One Singaporean woman has been waiting nine long years for her son to call her “mum”. 

In a YouTube video shared by Lianhe Zaobao on Sunday (May 8), Chen Yuanqin, 37, said: "I've been telling him, 'the moment you call me mum, I'll buy a flight ticket and bring you overseas'.

"I've been saying to him for a few years now, I'm still waiting. [I can only] hope."

Her son, Chace, has Angelman syndrome, a condition he was diagnosed with at 18-months-old about eight years ago. 

Chen recalled: "I remember our family was out for dinner that day. When I saw the call from the neurologist, I felt very uneasy.

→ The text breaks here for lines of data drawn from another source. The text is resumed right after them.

(** ** The [DECODE_*] macros *)

(** lib/Instruction.cpp:235-239 DECODE_3R *)
Definition DECODE_3R (inst : InstructionOpcode) (low : Z) (s : DecodeState) : DecodeState :=
  set_operands (fun ops => decode3ROperands ops low) (set_opcode inst s).
(** lib/Instruction.cpp:240-244 DECODE_2RUS *)
Definition DECODE_2RUS (inst : InstructionOpcode) (low : Z) (s : DecodeState) : DecodeState :=
  set_operands (fun ops => decode2RUSOperands ops low) (set_opcode inst s).
(** lib/Instruction.cpp:245-249 DECODE_RU6 *)
Definition DECODE_RU6 (inst : InstructionOpcode) (low : Z) (s : DecodeState) : DecodeState :=
  set_operands (fun ops => decodeRU6Operands ops low) (set_opcode inst s).
(** lib/Instruction.cpp:250-254 DECODE_LRU6 *)
Definition DECODE_LRU6 (inst : InstructionOpcode) (high low : Z) (s : DecodeState) : DecodeState :=
  set_operands (fun ops => decodeLRU6Operands ops high low) (set_opcode inst s).
(** lib/Instruction.cpp:255-259 DECODE_2R *)
Definition DECODE_2R (inst : InstructionOpcode) (low : Z) (s : DecodeState) : DecodeState :=
  set_operands (fun ops => decode2ROperands ops low) (set_opcode inst s).
(** lib/Instruction.cpp:260-264 DECODE_RUS *)
Definition DECODE_RUS (inst : InstructionOpcode) (low : Z) (s : DecodeState) : DecodeState :=
  set_operands (fun ops => decodeRUSOperands ops low) (set_opcode inst s).
(** lib/Instruction.cpp:265-269 DECODE_1R *)
Definition DECODE_1R (inst : InstructionOpcode) (low : Z) (s : DecodeState) : DecodeState :=
  set_operands (fun ops => decode1ROperands ops low) (set_opcode inst s).
(** lib/Instruction.cpp:270-274 DECODE_U6 *)
Definition DECODE_U6 (inst : InstructionOpcode) (low : Z) (s : DecodeState) : DecodeState :=
  set_operands (fun ops => decodeU6Operands ops low) (set_opcode inst s).
(** lib/Instruction.cpp:275-279 DECODE_LU6 *)
Definition DECODE_LU6 (inst : InstructionOpcode) (high low : Z) (s : DecodeState) : DecodeState :=
  set_operands (fun ops => decodeLU6Operands ops high low) (set_opcode inst s).
(** lib/Instruction.cpp:280-284 DECODE_U10 *)
Definition DECODE_U10 (inst : InstructionOpcode) (low : Z) (s : DecodeState) : DecodeState :=
  set_operands (fun ops => decodeU10Operands ops low) (set_opcode inst s).
(** lib/Instruction.cpp:285-289 DECODE_LU10 *)
Definition DECODE_LU10 (inst : InstructionOpcode) (high low : Z) (s : DecodeState) : DecodeState :=
  set_operands (fun ops => decodeLU10Operands ops high low) (set_opcode inst s).
(** lib/Instruction.cpp:290-293 DECODE_0R *)
Definition DECODE_0R (inst : InstructionOpcode) (s : DecodeState) : DecodeState :=
  set_opcode inst s.
(** lib/Instruction.cpp:294-297 DECODE_L0R *)
Definition DECODE_L0R (inst : InstructionOpcode) (s : DecodeState) : DecodeState :=
  set_opcode inst s.
(** lib/Instruction.cpp:298-302 DECODE_L2R *)
Definition DECODE_L2R (inst : InstructionOpcode) (high low : Z) (s : DecodeState) : DecodeState :=
  set_operands (fun ops => decodeL2ROperands ops high low) (set_opcode inst s).
(** lib/Instruction.cpp:303-307 DECODE_L3R *)
Definition DECODE_L3R (inst : InstructionOpcode) (high low : Z) (s : DecodeState) : DecodeState :=
  set_operands (fun ops => decodeL3ROperands ops high low) (set_opcode inst s).
(** lib/Instruction.cpp:308-312 DECODE_L2RUS *)
Definition DECODE_L2RUS (inst : InstructionOpcode) (high low : Z) (s : DecodeState) : DecodeState :=
  set_operands (fun ops => decodeL2RUSOperands ops high low) (set_opcode inst s).
(** lib/Instruction.cpp:313-317 DECODE_L3RUS *)
Definition DECODE_L3RUS (inst : InstructionOpcode) (high low : Z) (s : DecodeState) : DecodeState :=
  set_operands (fun ops => decodeL4ROperands ops high low) (set_opcode inst s).
(** lib/Instruction.cpp:318-322 DECODE_L4R *)
Definition DECODE_L4R (inst : InstructionOpcode) (high low : Z) (s : DecodeState) : DecodeState :=
  set_operands (fun ops => decodeL4ROperands ops high low) (set_opcode inst s).
(** lib/Instruction.cpp:323-327 DECODE_L5R *)
Definition DECODE_L5R (inst : InstructionOpcode) (high low : Z) (s : DecodeState) : DecodeState :=
  set_operands (fun ops => decodeL5ROperands ops high low) (set_opcode inst s).
(** lib/Instruction.cpp:328-332 DECODE_L6R *)
Definition DECODE_L6R (inst : InstructionOpcode) (high low : Z) (s : DecodeState) : DecodeState :=
  set_operands (fun ops => decodeL6ROperands ops high low) (set_opcode inst s).

(** The table of [bitpValue]. *)
Definition bitpValues : list Z := [32; 1; 2; 3; 4; 5; 6; 7; 8; 16; 24; 32].

(** lib/Instruction.cpp:336-354 bitpValue: [None] when its assertion fails *)
Definition bitpValue (Value : Z) : option Z :=
  if Value <? 12 then bitpValues !! Z.to_nat Value else None.

(** [OP(n) = bitpValue(OP(n));] *)
Definition OP_bitp (n : nat) (s : DecodeState) : DecodeState :=
  match bitpValue (OP n (d_operands s)) with
  | Some v => set_operands (set_OP n v) s
  | None => mkDecodeState (d_opcode s) (d_operands s) false
  end.

(** lib/Instruction.cpp:378-378 PFIX *)
Definition PFIX : Z := 0x1e.
(** lib/Instruction.cpp:379-379 EOPR *)
Definition EOPR : Z := 0x1f.

(** ** The decoder, by major opcode *)

(** lib/Instruction.cpp:381-440 case_0x00 *)
Definition case_0x00 (low high : Z) (highValid : bool) (type : NodeType) (s : DecodeState) : DecodeState :=
  if test3R low then DECODE_2RUS STW_2rus low s
  else if test2R low then
    let sel := bit low 4 in
    if sel =? 0 then
      if is_XS2_A type then DECODE_2R BYTEREV_2r low s
      else DECODE_2R TINITPC_2r low s
    else if sel =? 1 then DECODE_2R GETST_2r low s
    else s
  else if test1R low then
    let sel := bit low 4 in
    if sel =? 0 then DECODE_1R EDU_1r low s
    else if sel =? 1 then DECODE_1R EEU_1r low s
    else s
  else if low =? 0x07ec then DECODE_0R WAITEU_0r s
  else if low =? 0x07ed then DECODE_0R CLRE_0r s
  else if low =? 0x07ee then DECODE_0R SSYNC_0r s
  else if low =? 0x07ef then DECODE_0R FREET_0r s
  else if low =? 0x07fc then DECODE_0R DCALL_0r s
  else if low =? 0x07fd then
    if negb (is_XS2_A type) then DECODE_0R KRET_0r s
    else s
  else if low =? 0x07fe then
    if negb (is_XS2_A type) then DECODE_0R DRET_0r s
    else s
  else if low =? 0x07ff then DECODE_0R SETKEP_0r s
  else s.

(** lib/Instruction.cpp:442-497 case_0x01 *)
Definition case_0x01 (low high : Z) (highValid : bool) (type : NodeType) (s : DecodeState) : DecodeState :=
  if test3R low then DECODE_2RUS LDW_2rus low s
  else if test2R low then
    let sel := bit low 4 in
    if sel =? 0 then
      if is_XS2_A type then DECODE_2R CLZ_2r low s
      else DECODE_2R TINITDP_2r low s
    else if sel =? 1 then DECODE_2R OUTT_2r low s
    else s
  else if test1R low then
    let sel := bit low 4 in
    if sel =? 0 then DECODE_1R WAITET_1r low s
    else if sel =? 1 then DECODE_1R WAITEF_1r low s
    else s
  else if low =? 0x0fec then DECODE_0R LDSPC_0r s
  else if low =? 0x0fed then DECODE_0R STSPC_0r s
  else if low =? 0x0fee then DECODE_0R LDSSR_0r s
  else if low =? 0x0fef then DECODE_0R STSSR_0r s
  else if low =? 0x0ffc then DECODE_0R STSED_0r s
  else if low =? 0x0ffd then DECODE_0R STET_0r s
  else if low =? 0x0ffe then DECODE_0R GETED_0r s
  else if low =? 0x0fff then DECODE_0R GETET_0r s
  else s.

(** lib/Instruction.cpp:499-560 case_0x02 *)
Definition case_0x02 (low high : Z) (highValid : bool) (type : NodeType) (s : DecodeState) : DecodeState :=
  if test3R low then DECODE_3R ADD_3r low s
  else if test2R low then
    let sel := bit low 4 in
    if sel =? 0 then
      if is_XS2_A type then DECODE_2R BITREV_2r low s
      else DECODE_2R TINITSP_2r low s
    else if sel =? 1 then DECODE_2R SETD_2r low s
    else s
  else if test1R low then
    let sel := bit low 4 in
    if sel =? 0 then DECODE_1R FREER_1r low s
    else if sel =? 1 then DECODE_1R MJOIN_1r low s
    else s
  else if low =? 0x17ec then
    if negb (is_XS2_A type) then DECODE_0R DENTSP_0r s
    else s
  else if low =? 0x17ed then
    if negb (is_XS2_A type) then DECODE_0R DRESTSP_0r s
    else s
  else if low =? 0x17ee then DECODE_0R GETID_0r s
  else if low =? 0x17ef then DECODE_0R GETKEP_0r s
  else if low =? 0x17fc then DECODE_0R GETKSP_0r s
  else if low =? 0x17fd then DECODE_0R LDSED_0r s
  else if low =? 0x17fe then DECODE_0R LDET_0r s
  else if low =? 0x17ff then
    if is_XS2_A type then DECODE_0R NOP_0r s
    else s
  else s.

(** lib/Instruction.cpp:562-586 case_0x03 *)
Definition case_0x03 (low high : Z) (highValid : bool) (type : NodeType) (s : DecodeState) : DecodeState :=
  if test3R low then DECODE_3R SUB_3r low s
  else if (test2R low) && (negb (is_XS2_A type)) then
    let sel := bit low 4 in
    if sel =? 0 then DECODE_2R TINITCP_2r low s
    else if sel =? 1 then DECODE_2R TSETMR_2r low s
    else s
  else if test1R low then
    let sel := bit low 4 in
    if sel =? 0 then DECODE_1R TSTART_1r low s
    else if sel =? 1 then DECODE_1R MSYNC_1r low s
    else s
  else s.

(** lib/Instruction.cpp:588-611 case_0x04 *)
Definition case_0x04 (low high : Z) (highValid : bool) (type : NodeType) (s : DecodeState) : DecodeState :=
  if test3R low then DECODE_3R SHL_3r low s
  else if test2R low then
    let sel := bit low 4 in
    if sel =? 0 then s
    else if sel =? 1 then DECODE_2R EET_2r low s
    else s
  else if test1R low then
    let sel := bit low 4 in
    if sel =? 0 then DECODE_1R BLA_1r low s
    else if sel =? 1 then DECODE_1R BAU_1r low s
    else s
  else s.

(** lib/Instruction.cpp:613-637 case_0x05 *)
Definition case_0x05 (low high : Z) (highValid : bool) (type : NodeType) (s : DecodeState) : DecodeState :=
  if test3R low then DECODE_3R SHR_3r low s
  else if test2R low then
    let sel := bit low 4 in
    if sel =? 0 then DECODE_2R ANDNOT_2r low s
    else if sel =? 1 then DECODE_2R EEF_2r low s
    else s
  else if test1R low then
    let sel := bit low 4 in
    if sel =? 0 then DECODE_1R BRU_1r low s
    else if sel =? 1 then DECODE_1R SETSP_1r low s
    else s
  else s.

(** lib/Instruction.cpp:639-664 case_0x06 *)
Definition case_0x06 (low high : Z) (highValid : bool) (type : NodeType) (s : DecodeState) : DecodeState :=
  if test3R low then DECODE_3R EQ_3r low s
  else if test2R low then
    let sel := bit low 4 in
    if sel =? 0 then DECODE_2R SEXT_2r low s
    else if sel =? 1 then
      let s :=
        DECODE_RUS SEXT_rus low s
      in
      OP_bitp 1 s
    else s
  else if test1R low then
    let sel := bit low 4 in
    if sel =? 0 then DECODE_1R SETDP_1r low s
    else if sel =? 1 then DECODE_1R SETCP_1r low s
    else s
  else s.

(** lib/Instruction.cpp:666-690 case_0x07 *)
Definition case_0x07 (low high : Z) (highValid : bool) (type : NodeType) (s : DecodeState) : DecodeState :=
  if test3R low then DECODE_3R AND_3r low s
  else if test2R low then
    let sel := bit low 4 in
    if sel =? 0 then DECODE_2R GETTS_2r low s
    else if sel =? 1 then DECODE_2R SETPT_2r low s
    else s
  else if test1R low then
    let sel := bit low 4 in
    if sel =? 0 then DECODE_1R DGETREG_1r low s
    else if sel =? 1 then DECODE_1R SETEV_1r low s
    else s
  else s.

(** lib/Instruction.cpp:692-717 case_0x08 *)
Definition case_0x08 (low high : Z) (highValid : bool) (type : NodeType) (s : DecodeState) : DecodeState :=
  if test3R low then DECODE_3R OR_3r low s
  else if test2R low then
    let sel := bit low 4 in
    if sel =? 0 then DECODE_2R ZEXT_2r low s
    else if sel =? 1 then
      let s :=
        DECODE_RUS ZEXT_rus low s
      in
      OP_bitp 1 s
    else s
  else if test1R low then
    let sel := bit low 4 in
    if sel =? 0 then DECODE_1R KCALL_1r low s
    else if sel =? 1 then DECODE_1R SETV_1r low s
    else s
  else s.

"When I was told [that Chace has Angelman syndrome], I went back home and cried with my husband."

Affecting one in 15,000 births worldwide, Angelman syndrome causes intellectual disability, problems with speech and development and seizures, according to Mayo Clinic.

People with this rare genetic disorder are also prone to frequent smiling and laughing. 

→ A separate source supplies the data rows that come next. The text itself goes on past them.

(** Every half-word in the three-register format is an encoding. *)
Definition reencode3R (low : Z) : bool :=
  let ops := decode3ROperands (replicate 6 0) low in
  implb (test3R low) (encode3R (bitRange low 15 11) (OP 0 ops) (OP 1 ops) (OP 2 ops) =? low).

Lemma reencode3R_all : all_below (2 ^ 16) reencode3R = true.
Proof. vm_compute. reflexivity. Qed.

Lemma check3R_spec opc a b c : 0 <= opc < 32 -> 0 <= a < 12 -> 0 <= b < 12 -> 0 <= c < 12 ->
  check3R opc a b c = true.
Proof.
  intros Ho Ha Hb Hc. pose proof check3R_all as H.
  apply (all_from_spec _ _ _ opc), (all_from_spec _ _ _ a), (all_from_spec _ _ _ b),
    (all_from_spec _ _ _ c) in H; done.
Qed.

Lemma check2R_spec opc sel a b : 0 <= opc < 32 -> 0 <= sel < 2 -> 0 <= a < 12 -> 0 <= b < 12 ->
  check2R opc sel a b = true.
Proof.
  intros Ho Hs Ha Hb. pose proof check2R_all as H.
  apply (all_from_spec _ _ _ opc), (all_from_spec _ _ _ sel), (all_from_spec _ _ _ a),
    (all_from_spec _ _ _ b) in H; done.
Qed.

(** C5: Whatever the two half-words are, and whatever node type and validity of the second
    half-word, no assertion of the decoder fails, and every operand of the decoded
    instruction that indexes the register file is below 16 (hence below [NUM_REGISTERS]). *)
Theorem decode_operands_in_range low high highValid type junk :
  length junk = 6%nat ->
  let s := instructionDecode low high highValid type (fresh_state junk) in
  assertsOk s = true /\
  forall o i, d_opcode s = Some o -> is_reg_operand o i = true ->
    0 <= OP i (d_operands s) < 16 /\ OP i (d_operands s) < NUM_REGISTERS.
Proof.
  intros Hj s.
  destruct (instructionDecode_post low high highValid type (fresh_state junk)) as [Ha [_ Hp]];
    [by apply pre_fresh | done |].
  split; [done |]. intros o i Ho Hi. fold s in Hp. rewrite Ho in Hp.
  destruct Hp as [[-> _] | [_ [_ Hr]]]; [done |].
  specialize (Hr i Hi). unfold NUM_REGISTERS. lia.
Qed.

Lemma decode_operands_in_range_witness :
  is_reg_operand ADD_3r 2 = true /\
  0 <= OP 2 (d_operands (instructionDecode 0x1001 0 true XS1_L (fresh_state (replicate 6 99)))) < 16.
Proof.
  split; [reflexivity |].
  destruct (decode_operands_in_range 0x1001 0 true XS1_L (replicate 6 99)) as [_ H];
    [reflexivity |].
  apply (H ADD_3r 2%nat); vm_compute; reflexivity.
Defined.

In the eight-minute clip, Chen said she was a pre-school teacher but resigned three years ago to be a full-time caregiver to Chace while her husband works full-time.

Their parenting journey has not been an easy one. 

There have been difficult encounters in public, like when commuters would be annoyed with Chace if he takes too long to board a bus.

"In the past, I would endure when others treated my son like that. Hold it in till my kids are asleep, then I would cry uncontrollably," said Chen.

But now, she's determined not to let anyone "bully her son".

"I must have the courage [to] bring him out. He deserves to see the world just like us," she said.

Chen has two other children, an 11-year-old boy and a newborn girl.

With Angelman syndrome, Chace faces difficulties in swallowing food properly. Describing how she has to force-feed her son despite his shouts and screams, Chen said: "I don't want him to feel pain, but there's no choice.

"[Chace] doesn't want to open his mouth to eat (fearing he might choke on his food). If he's hungry, he'll start throwing tantrums all day, and it's quite pitiful since he doesn't know how to properly express himself."

According to Chen, Chace is undergoing three forms of treatments – physiotherapy, occupational therapy to improve his ability to perform everyday tasks independently, and speech therapy.

Has Chen ever regretted her decision to give up everything, including her full-time job, to take care of Chace?

"I ask myself that question many times," she said. "Even when I'm tired and frustrated with myself, I've always had no regrets. [Chace] brings us so much joy… When I'm upset, he would still keep on smiling. It is a reminder for us to smile too."